Data entries:
(** * Comment engine: reactions, listing, pagination and client merge

    A shallow embedding of the comment back end
    (backend/models/Comment.js, backend/controllers/commentController.js,
    backend/utils/validation.js) and of the socket handlers of the
    CommentItem component, with the properties the specification
    states about them.

    Conventions.
    - Identifiers (Mongo ObjectIds printed with [toString]) are strings.
    - A JavaScript string is a Rocq [string]; each [ascii] stands for the
      UTF-16 code unit of the same number.
    - Dates are integers (milliseconds); counts are [nat]; the numbers
      the pagination code computes with are [Z].
    - A request handler is a function from the store to a response and
      the store that results; [req.io.emit] appends to the list of
      emitted events. *)

From Stdlib Require Import String Ascii List ZArith Lia Bool Arith.
From Stdlib Require Import Permutation Sorted.
From Stdlib Require DecimalString DecimalZ DecimalPos.
Import ListNotations.

Local Open Scope string_scope.
Local Open Scope list_scope.
Local Open Scope nat_scope.

(* ================================================================= *)
(** ** Strings as the validators see them *)

Module Js.

(** [\s] of a JavaScript regular expression and the white space of
    [String.prototype.trim], on code units below 256. *)
Definition isWhiteSpace (c : ascii) : bool :=
  let n := nat_of_ascii c in
  ((9 <=? n) && (n <=? 13)) || (n =? 32) || (n =? 160).

Fixpoint trimStart (s : string) : string :=
  match s with
  | EmptyString => EmptyString
  | String c s' => if isWhiteSpace c then trimStart s' else s
  end.

Definition reverse (s : string) : string :=
  string_of_list_ascii (rev (list_ascii_of_string s)).

Definition trimEnd (s : string) : string :=
  reverse (trimStart (reverse s)).

Definition trim (s : string) : string := trimEnd (trimStart s).

(** validator.js [escape]: eight characters are replaced by HTML
    entities. *)
Definition escapeChar (c : ascii) : string :=
  match nat_of_ascii c with
  | 38 => "&amp;"
  | 34 => "&quot;"
  | 39 => "&#x27;"
  | 60 => "&lt;"
  | 62 => "&gt;"
  | 47 => "&#x2F;"
  | 92 => "&#x5C;"
  | 96 => "&#96;"
  | _ => String c EmptyString
  end.

Fixpoint escape (s : string) : string :=
  match s with
  | EmptyString => EmptyString
  | String c s' => (escapeChar c ++ escape s')%string
  end.

Definition isHexDigit (c : ascii) : bool :=
  let n := nat_of_ascii c in
  ((48 <=? n) && (n <=? 57)) || ((97 <=? n) && (n <=? 102))
  || ((65 <=? n) && (n <=? 70)).

(** The pattern [/^[0-9a-fA-F]{24}$/] of [validateObjectId].  Of the
    strings of 24 characters these are also the ones the database
    library casts to an ObjectId. *)
Definition isHex24 (s : string) : bool :=
  (String.length s =? 24) && forallb isHexDigit (list_ascii_of_string s).

(** The validator [isHexadecimal], pattern [/^(0x|0h)?[0-9A-F]+$/i]:
    an optional prefix, then at least one hexadecimal digit. *)
Definition isHexadecimal (s : string) : bool :=
  let digits :=
    match s with
    | String "0" (String c rest) =>
        if (Ascii.eqb c "x" || Ascii.eqb c "X" || Ascii.eqb c "h"
            || Ascii.eqb c "H")%bool
        then rest else s
    | _ => s
    end in
  (1 <=? String.length digits)
  && forallb isHexDigit (list_ascii_of_string digits).

(** The validator [isMongoId]: [isHexadecimal(str) && str.length === 24]. *)
Definition isMongoId (s : string) : bool :=
  isHexadecimal s && (String.length s =? 24).

(** [n] copies of one character. *)
Fixpoint repeat (c : ascii) (n : nat) : string :=
  match n with
  | O => EmptyString
  | S k => String c (repeat c k)
  end.

End Js.

(* ================================================================= *)
(** ** The Comment model (models/Comment.js) *)

Definition UserId := string.
Definition CommentId := string.

(** One entry of [likes] or [dislikes]: [{ user, createdAt }]. *)
Module Reaction.
Record t : Type := mk { user : UserId; createdAt : Z }.
End Reaction.

Record Comment : Type := mkComment {
  _id : CommentId;
  content : string;
  author : UserId;
  parentComment : option CommentId;
  likes : list Reaction.t;
  dislikes : list Reaction.t;
  isEdited : bool;
  editedAt : option Z;
  isActive : bool;
  createdAt : Z
}.

Definition set_likes (l : list Reaction.t) (c : Comment) : Comment :=
  mkComment (_id c) (content c) (author c) (parentComment c) l (dislikes c)
            (isEdited c) (editedAt c) (isActive c) (createdAt c).

Definition set_dislikes (l : list Reaction.t) (c : Comment) : Comment :=
  mkComment (_id c) (content c) (author c) (parentComment c) (likes c) l
            (isEdited c) (editedAt c) (isActive c) (createdAt c).

Definition set_isActive (b : bool) (c : Comment) : Comment :=
  mkComment (_id c) (content c) (author c) (parentComment c) (likes c)
            (dislikes c) (isEdited c) (editedAt c) b (createdAt c).

Definition set_edited (txt : string) (now : Z) (c : Comment) : Comment :=
  mkComment (_id c) txt (author c) (parentComment c) (likes c)
            (dislikes c) true (Some now) (isActive c) (createdAt c).

(** Virtuals. *)
Definition likeCount (c : Comment) : nat := length (likes c).
Definition dislikeCount (c : Comment) : nat := length (dislikes c).
Definition engagementScore (c : Comment) : Z :=
  (Z.of_nat (length (likes c)) - Z.of_nat (length (dislikes c)))%Z.

(** [reaction.user.toString() === userId.toString()] *)
Definition byUser (userId : UserId) (r : Reaction.t) : bool :=
  String.eqb (Reaction.user r) userId.

Definition isLikedBy (c : Comment) (userId : UserId) : bool :=
  existsb (byUser userId) (likes c).

Definition isDislikedBy (c : Comment) (userId : UserId) : bool :=
  existsb (byUser userId) (dislikes c).

Definition notByUser (userId : UserId) (r : Reaction.t) : bool :=
  negb (byUser userId r).

(** [addLike]: drop the user's dislike, then push a like unless one is
    there.  [now] is the default of the pushed entry's [createdAt]. *)
Definition addLike (now : Z) (userId : UserId) (c : Comment) : Comment :=
  let c1 := set_dislikes (filter (notByUser userId) (dislikes c)) c in
  if negb (isLikedBy c1 userId)
  then set_likes (likes c1 ++ [Reaction.mk userId now]) c1
  else c1.

Definition addDislike (now : Z) (userId : UserId) (c : Comment) : Comment :=
  let c1 := set_likes (filter (notByUser userId) (likes c)) c in
  if negb (isDislikedBy c1 userId)
  then set_dislikes (dislikes c1 ++ [Reaction.mk userId now]) c1
  else c1.

(** The schema method [removeReaction]; the controller of the same name
    comes with the handlers. *)
Definition removeReactionOf (userId : UserId) (c : Comment) : Comment :=
  let c1 := set_likes (filter (notByUser userId) (likes c)) c in
  set_dislikes (filter (notByUser userId) (dislikes c1)) c1.

Definition canModify (c : Comment) (userId : UserId) : bool :=
  String.eqb (author c) userId.

(** The three reaction operations, each with the caller and the time of
    the call. *)
Inductive ReactionOp : Type :=
| OpLike (userId : UserId) (now : Z)
| OpDislike (userId : UserId) (now : Z)
| OpRemove (userId : UserId).

Definition applyOp (c : Comment) (op : ReactionOp) : Comment :=
  match op with
  | OpLike u now => addLike now u c
  | OpDislike u now => addDislike now u c
  | OpRemove u => removeReactionOf u c
  end.

Definition applyOps (ops : list ReactionOp) (c : Comment) : Comment :=
  fold_left applyOp ops c.

(** The users of a reaction list. *)
Definition usersOf (l : list Reaction.t) : list UserId :=
  map Reaction.user l.

(** The invariant of the data model: one entry per user in each list,
    and no user in both. *)
Definition reactionsOk (c : Comment) : Prop :=
  NoDup (usersOf (likes c)) /\
  NoDup (usersOf (dislikes c)) /\
  (forall u, In u (usersOf (likes c)) -> ~ In u (usersOf (dislikes c))).

(** The state of one user on one comment (section 4.1). *)
Inductive UserState : Type := NONE | LIKED | DISLIKED.

Definition userState (c : Comment) (u : UserId) : UserState :=
  if isLikedBy c u then LIKED
  else if isDislikedBy c u then DISLIKED
  else NONE.

(* ================================================================= *)
(** ** The collection and the broadcast channel *)

(** Payload of [commentReaction] and [replyReaction]. *)
Module ReactionData.
Record t : Type := mk {
  commentId : CommentId;
  type : string;
  likeCount : nat;
  dislikeCount : nat;
  userId : UserId
}.
End ReactionData.

(** What [req.io.emit] sends.  [commentDeleted] is only emitted for a
    top-level comment, where [totalCount] has been computed. *)
Inductive Event : Type :=
| newComment (comment : Comment) (totalCount : nat)
| newReply (comment : Comment)
| commentUpdated (comment : Comment)
| replyUpdated (comment : Comment)
| commentDeleted (id : CommentId) (totalCount : nat)
| replyDeleted (id : CommentId)
| commentReaction (data : ReactionData.t)
| replyReaction (data : ReactionData.t).

Record State : Type := mkState {
  comments : list Comment;
  emitted : list Event
}.

Definition hasId (id : CommentId) (c : Comment) : bool :=
  String.eqb (_id c) id.

(** [Comment.findById] *)
Definition findById (id : CommentId) (db : list Comment) : option Comment :=
  find (hasId id) db.

(** [comment.save()] of a document that was read from the collection. *)
Definition save (c : Comment) (db : list Comment) : list Comment :=
  map (fun d => if hasId (_id c) d then c else d) db.

(** [Comment.countDocuments(query)] *)
Definition countDocuments (query : Comment -> bool) (db : list Comment) : nat :=
  length (filter query db).

(** Every stored comment has well-formed reaction lists. *)
Definition storeOk (st : State) : Prop :=
  Forall reactionsOk (comments st).

(** The comment a request names is missing or inactive. *)
Definition gone (id : CommentId) (st : State) : Prop :=
  findById id (comments st) = None \/
  exists c, findById id (comments st) = Some c /\ isActive c = false.

Definition emit (e : Event) (st : State) : State :=
  mkState (comments st) (emitted st ++ [e]).

Definition isSome {A : Type} (o : option A) : bool :=
  match o with Some _ => true | None => false end.

(** A string in a condition, and [s || null]: the empty string counts
    as absent. *)
Definition truthy (o : option string) : option string :=
  match o with
  | Some EmptyString => None
  | _ => o
  end.

(** The query [{ isActive: true, parentComment: p }]. *)
Definition activeWithParent (p : option CommentId) (c : Comment) : bool :=
  isActive c &&
  match p, parentComment c with
  | None, None => true
  | Some x, Some y => String.eqb y x
  | _, _ => false
  end.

■ Task statement:
Could you retype exactly the lines above, starting at the line that contains "(dislikes c) (isEdited" and ending at the line that contains "Definition likeCount (c", and nothing more?

■ Finished task:
            (dislikes c) (isEdited c) (editedAt c) b (createdAt c).

Definition set_edited (txt : string) (now : Z) (c : Comment) : Comment :=
  mkComment (_id c) txt (author c) (parentComment c) (likes c)
            (dislikes c) true (Some now) (isActive c) (createdAt c).

(** Virtuals. *)
Definition likeCount (c : Comment) : nat := length (likes c).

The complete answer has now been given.